BEGIN Data extracts

(** A directory where [128x128.png] cannot be opened or written. *)
Definition stuck_world : world :=
  {| files := {[ "128x128.png" := [7; 7] ]};
     stdout := [];
     io_fails := fun op =>
       match op with
       | OpOpen p | OpWrite p => String.eqb p "128x128.png"
       end |}.

(** ** Vocabulary of the further properties *)

(** A value a byte string can hold. *)
Definition is_byte (v : Z) : Prop := 0 <= v < 256.

(** Reading an unsigned integer back in a byte order. *)
Definition decode_item (o : Struct.byte_order) (b : bytes) : Z :=
  match o with
  | Struct.LittleEndian => from_bytes_le b
  | Struct.BigEndian => from_bytes_be b
  end.

(** The number of bytes a list of codes stands for. *)
Definition codes_size (cs : list Struct.code) : nat :=
  foldr (fun c n => (Struct.code_size c + n)%nat) 0%nat cs.

(** The character of a code and of a byte order in a format string. *)
Definition code_char (c : Struct.code) : ascii :=
  match c with
  | Struct.fmt_B => "B"
  | Struct.fmt_H => "H"
  | Struct.fmt_I => "I"
  end%char.

Definition order_mark (o : Struct.byte_order) : ascii :=
  match o with
  | Struct.LittleEndian => "<"
  | Struct.BigEndian => ">"
  end%char.

Definition codes_string (cs : list Struct.code) : string :=
  foldr (fun c s => String (code_char c) s) EmptyString cs.

(** The format string that spells a byte order and a list of codes. *)
Definition format_of (o : Struct.byte_order) (cs : list Struct.code)
    : string :=
  String (order_mark o) (codes_string cs).

(** The values an unsigned code of its size can hold. *)
Definition fits (c : Struct.code) (v : Z) : Prop :=
  0 <= v < 2 ^ (8 * Z.of_nat (Struct.code_size c)).

(** * Properties *)

(** ** Integers and their bytes *)

Example crc32_check_value :
  Crc32.crc32 (b_lit "123456789") = 0xCBF43926.
Proof. reflexivity. Qed.

Lemma length_to_bytes_le n v : length (to_bytes_le n v) = n.
Proof. revert v. induction n as [|n IH]; intros v; simpl; [done|]. by rewrite IH. Qed.

Lemma length_to_bytes_be n v : length (to_bytes_be n v) = n.
Proof. unfold to_bytes_be. by rewrite length_rev, length_to_bytes_le. Qed.

Lemma from_to_bytes_le n v :
  0 <= v -> from_bytes_le (to_bytes_le n v) = v mod 2 ^ (8 * Z.of_nat n).
Proof.
  revert v. induction n as [|n IH]; intros v Hv.
  - simpl. by rewrite Z.mod_1_r.
  - cbn [to_bytes_le from_bytes_le].
    rewrite IH by (apply Z.shiftr_nonneg; lia).
    change 255 with (Z.ones 8). rewrite Z.land_ones by lia.
    rewrite Z.shiftr_div_pow2 by lia.
    replace (8 * Z.of_nat (S n)) with (8 + 8 * Z.of_nat n) by lia.
    rewrite Z.pow_add_r by lia.
    change (2 ^ 8) with 256.
    rewrite (Z.rem_mul_r v 256) by lia. reflexivity.
Qed.

Lemma from_to_bytes_be n v :
  0 <= v < 2 ^ (8 * Z.of_nat n) -> from_bytes_be (to_bytes_be n v) = v.
Proof.
  intros Hv. unfold from_bytes_be, to_bytes_be.
  rewrite rev_involutive, from_to_bytes_le by lia.
  apply Z.mod_small; lia.
Qed.

Lemma from_to_bytes_be_u32 v : u32 v -> from_bytes_be (to_bytes_be 4 v) = v.
Proof. intros Hv. apply from_to_bytes_be. exact Hv. Qed.

(** ** The chunk reader *)

(** The chunks the reader returns tile its input: every byte belongs to
    one chunk, each chunk has a 4-byte type and as many data bytes as
    its length field says. *)
Lemma read_chunks_tiles fuel b cs :
  Png.read_chunks fuel b = Some cs ->
  length b
    = sum_list (map (fun c => (12 + length (Png.chunk_data c))%nat) cs) /\
  Forall (fun c => length (Png.chunk_type c) = 4%nat /\
                   Z.to_nat (Png.chunk_length c) = length (Png.chunk_data c))
    cs.
Proof.
  revert b cs. induction fuel as [|fuel IH]; intros b cs.
  - destruct b; [|discriminate]. intros [= <-]. by split.
  - destruct b as [|x b']; [intros [= <-]; by split|].
    set (b := x :: b'). cbn [Png.read_chunks]. fold b.
    set (n := Z.to_nat (from_bytes_be (slice 0 4 b))).
    destruct (12 + n <=? length b)%nat eqn:Hlen; [|discriminate].
    apply Nat.leb_le in Hlen.
    intros (cs' & Hcs' & ->)%fmap_Some.
    destruct (IH _ _ Hcs') as [Hsum Hall].
    assert (Hdata : length (slice 8 (8 + n) b) = n).
    { unfold slice. rewrite length_take, length_drop. lia. }
    split.
    + cbn [map sum_list Png.chunk_data]. rewrite <- Hsum, Hdata, length_drop.
      unfold id. lia.
    + constructor; [|exact Hall].
      cbn [Png.chunk_type Png.chunk_length Png.chunk_data].
      split; [|by rewrite Hdata].
      unfold slice. rewrite length_take, length_drop. lia.
Qed.

(** ** What the generators do, in every world *)

Lemma in_range_u32 v : Struct.in_range Struct.fmt_I v = true <-> u32 v.
Proof.
  unfold Struct.in_range, u32, Struct.code_limit.
  rewrite andb_true_iff, Z.leb_le, Z.ltb_lt. reflexivity.
Qed.

Lemma pack_ihdr_data w h :
  Struct.pack ">IIBBBBB" [w; h; 8; 2; 0; 0; 0] =
  if Struct.in_range Struct.fmt_I w && Struct.in_range Struct.fmt_I h
  then Ok (ihdr_payload w h) else Raise StructError.
Proof.
  unfold Struct.pack.
  change (Struct.parse_format ">IIBBBBB")
    with (Some (Struct.BigEndian,
                [Struct.fmt_I; Struct.fmt_I; Struct.fmt_B; Struct.fmt_B;
                 Struct.fmt_B; Struct.fmt_B; Struct.fmt_B])).
  cbn [length Nat.eqb Struct.pack_items].
  destruct (Struct.in_range Struct.fmt_I w); [|reflexivity].
  destruct (Struct.in_range Struct.fmt_I h); reflexivity.
Qed.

END Data extracts

= Requirement =
Copy all the lines from the data above that hold the word "slice".

= Solved exercise =
    set (n := Z.to_nat (from_bytes_be (slice 0 4 b))).
    assert (Hdata : length (slice 8 (8 + n) b) = n).
    { unfold slice. rewrite length_take, length_drop. lia. }
      unfold slice. rewrite length_take, length_drop. lia.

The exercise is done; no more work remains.